Despite concerns about water quality, energy companies and supporters
of unconventional gas extraction say the process is good for the
environment, as it means "dirty" coal could be replaced by gas in
power plants and other facilities.

The jury is still out on whether that's correct.

A study released in the journal Nature earlier this month found that
fracking operations in Utah and Colorado leak about nine percent of
the total methane contained in the wells. Methane, the chief component
of natural gas, is a far worse contributor to global warming compared
with carbon dioxide, and the figure of nine percent claimed by the
study is higher than previously thought.

"The methane emissions matter a lot in the broader scheme of things,"
Faeth said. "If the study is right, the impacts of unconventional
gas [on the climate] would not be positive compared to coal... [For
environmental problems] gas will not be the long-term solution."

The fracking process, which forces steam and chemcials into rock
formations, has also been known to cause earthquakes in Ohio, the UK
and other regions.

Pressure on renewables

The gas boom could actually hurt sustainability in the long-term, as
investment capital needed to finance research into solar, geothermal
and wind energy is diverted to drill for gas in middle America.

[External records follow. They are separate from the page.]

Lemma div_eucl_exact (q d : Z) :
  (0 < d)%Z -> Z.div_eucl (q * d) d = (q, 0%Z).
Proof.
  intros Hd. pose proof (Z.div_mul q d) as H1.
  pose proof (Z.mod_mul q d) as H2. unfold Z.div, Z.modulo in H1, H2.
  destruct (Z.div_eucl (q * d) d) as [a b]. simpl in H1, H2.
  rewrite H1, H2 by lia. reflexivity.
Qed.

Lemma new_location_exact (d : Z) : new_location d 0 = loc_Exact.
Proof.
  unfold new_location, new_location_even, new_location_odd.
  destruct (Z.even d); reflexivity.
Qed.

(** The decimal [M * 10^(-j)] of a binary64 number [m * 2^(-k)] is read as
    that number. *)
Lemma of_decimal_exact (m k : positive) (M j : Z) :
  bounded prec emax m (Zneg k) = true ->
  (0 <= j <= Zpos k)%Z ->
  (M * 10 ^ (Zpos k - j) = Zpos m * 5 ^ Zpos k)%Z ->
  of_decimal false M (- j) = S754_finite false m (Zneg k).
Proof.
  intros Hb Hj HM. destruct (bounded_fexp _ _ Hb) as [Hf He].
  assert (0 < 10 ^ (Zpos k - j))%Z as H10 by (apply Z.pow_pos_nonneg; lia).
  assert (0 < 5 ^ Zpos k)%Z as H5 by (apply Z.pow_pos_nonneg; lia).
  assert (0 < 2 ^ Zpos k)%Z as H2 by (apply Z.pow_pos_nonneg; lia).
  assert (0 < 10 ^ j)%Z as H10j by (apply Z.pow_pos_nonneg; lia).
  assert (M * 2 ^ Zpos k = Zpos m * 10 ^ j)%Z as HF.
  { apply (Z.mul_reg_r _ _ (10 ^ (Zpos k - j))); [lia|].
    replace (Zpos m * 10 ^ j * 10 ^ (Zpos k - j))%Z
      with (Zpos m * 10 ^ Zpos k)%Z.
    - change 10%Z with (5 * 2)%Z at 2. rewrite Z.pow_mul_l.
      rewrite Z.mul_assoc, <- HM. ring.
    - rewrite <- Z.mul_assoc, <- Z.pow_add_r by lia. do 2 f_equal. lia. }
  destruct M as [|P|P]; [lia| |lia].
  assert (Zpos (digits2_pos P) + Zpos k
          <= Zpos (digits2_pos m) + Zdigits2 (10 ^ j))%Z as Hd.
  { rewrite <- (Zdigits2_shift P (Zpos k)) by lia. rewrite HF.
    destruct (10 ^ j)%Z as [|T|T] eqn:ET; [lia| |lia].
    cbn [Zdigits2 Z.mul]. apply digits2_mul. }
  destruct j as [|jj|jj]; [| |lia].
  - (* no digit after the point *)
    change (10 ^ 0)%Z with 1%Z in HF. rewrite Z.mul_1_r in HF.
    change (of_decimal false (Zpos P) (- 0))
      with (binary_round prec emax false (Z.to_pos (Zpos P * 1)) 0).
    rewrite Z.mul_1_r. cbn [Z.to_pos].
    rewrite <- Zpos_iter in HF. injection HF as HF.
    change (Zdigits2 (10 ^ 0)) with 1%Z in Hd.
    assert (Zpos (digits2_pos P) + Zpos k = Zpos (digits2_pos m))%Z as Hdm
      by (rewrite <- HF, digits2_iter; lia).
    unfold binary_round, shl_align.
    replace (Zpos (digits2_pos P) + 0)%Z
      with (Zpos (digits2_pos m) + Zneg k)%Z by lia.
    rewrite Hf. change (Zneg k - 0)%Z with (Zneg k). cbv iota beta.
    rewrite HF.
    apply binary_round_aux_exact; assumption.
  - (* digits after the point *)
    change (of_decimal false (Zpos P) (- Zpos jj))
      with (SFdiv prec emax (S754_finite false P 0)
              (S754_finite false (Z.to_pos (10 ^ Zpos jj)) 0)).
    destruct (10 ^ Zpos jj)%Z as [|T|T] eqn:ET; [lia| |lia].
    cbn [Z.to_pos Zdigits2] in *.
    unfold SFdiv, SFdiv_core_binary. cbn [Zdigits2 xorb].
    rewrite !Z.add_0_r. change (0 - 0)%Z with 0%Z.
    set (e' := Z.min (fexp prec emax (Zpos (digits2_pos P)
                                      - Zpos (digits2_pos T))) 0).
    assert (exists t, (0 <= t)%Z /\ e' = (Zneg k - t)%Z) as (t & Ht & Ee).
    { exists (Zneg k - e')%Z. split; [|lia]. subst e'.
      unfold fexp, emin, prec, emax in *. lia. }
    replace (0 - e')%Z with (Zpos k + t)%Z by lia.
    destruct (Zpos k + t)%Z as [|s|s] eqn:Es; [lia| |lia].
    rewrite Z.shiftl_mul_pow2 by lia. rewrite <- Es.
    replace (Zpos P * 2 ^ (Zpos k + t))%Z
      with ((Zpos m * 2 ^ t) * Zpos T)%Z.
    + rewrite div_eucl_exact by lia. rewrite new_location_exact.
      rewrite Ee. apply binary_round_aux_shift; assumption.
    + rewrite Z.pow_add_r by lia. rewrite Z.mul_assoc, HF. ring.
Qed.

"You can't separate climate change from discussions about global
security. We have far more oil, gas and coal than we can afford to
burn if we are going to avoid catastrophic climate change."

- Lorne Stockman, Oil Change International

If natural gas prices remain reasonably stable, banks can get a
guaranteed return on capital invested in extraction, making the
shale game a reasonably safe bet that is popular with Wall Street.
New, renewable technologies, on the other hand, often take years of
research before they come to market and a return on investment is
not guaranteed. Often pioneered by small start-ups, the next energy
game-changer could miss out on funding opporunities, as the big
players are busy tapping shale deposits.

In some respects, the industry has been a victim of its own success in
the short-term; natural gas prices in some areas are down more than 50
percent since the middle of 2008, due to new supplies coming into the
market.

"In the power sector, cheap gas has hurt renewables to some degree,"
Faeth said.

Through 2013, analysts do not expect a lot of wells to be drilled
in new fields, as producers focus on oil development and exploiting
existing wells. This slight downturn, however, is unlikely to last for
too long.

If prices stay low, power plants and petrochemical facilities are
likely to buy more gas to fuel their industries, thus leading to more
demand and higher prices. The key element over the long-term is that
major reserves have been unlocked in an area previously thought to
have hit its "peak" production, analysts said.

'Leave it in the ground'

Traders in New York and wildcat drillers in Pennsylvania might be
celebrating the newly minted resources, as are security hawks who
relish the idea of reducing US energy dependency on the Middle East.

But there is near-universal consensus among scientists and
policymakers that these new resources should be left in the ground.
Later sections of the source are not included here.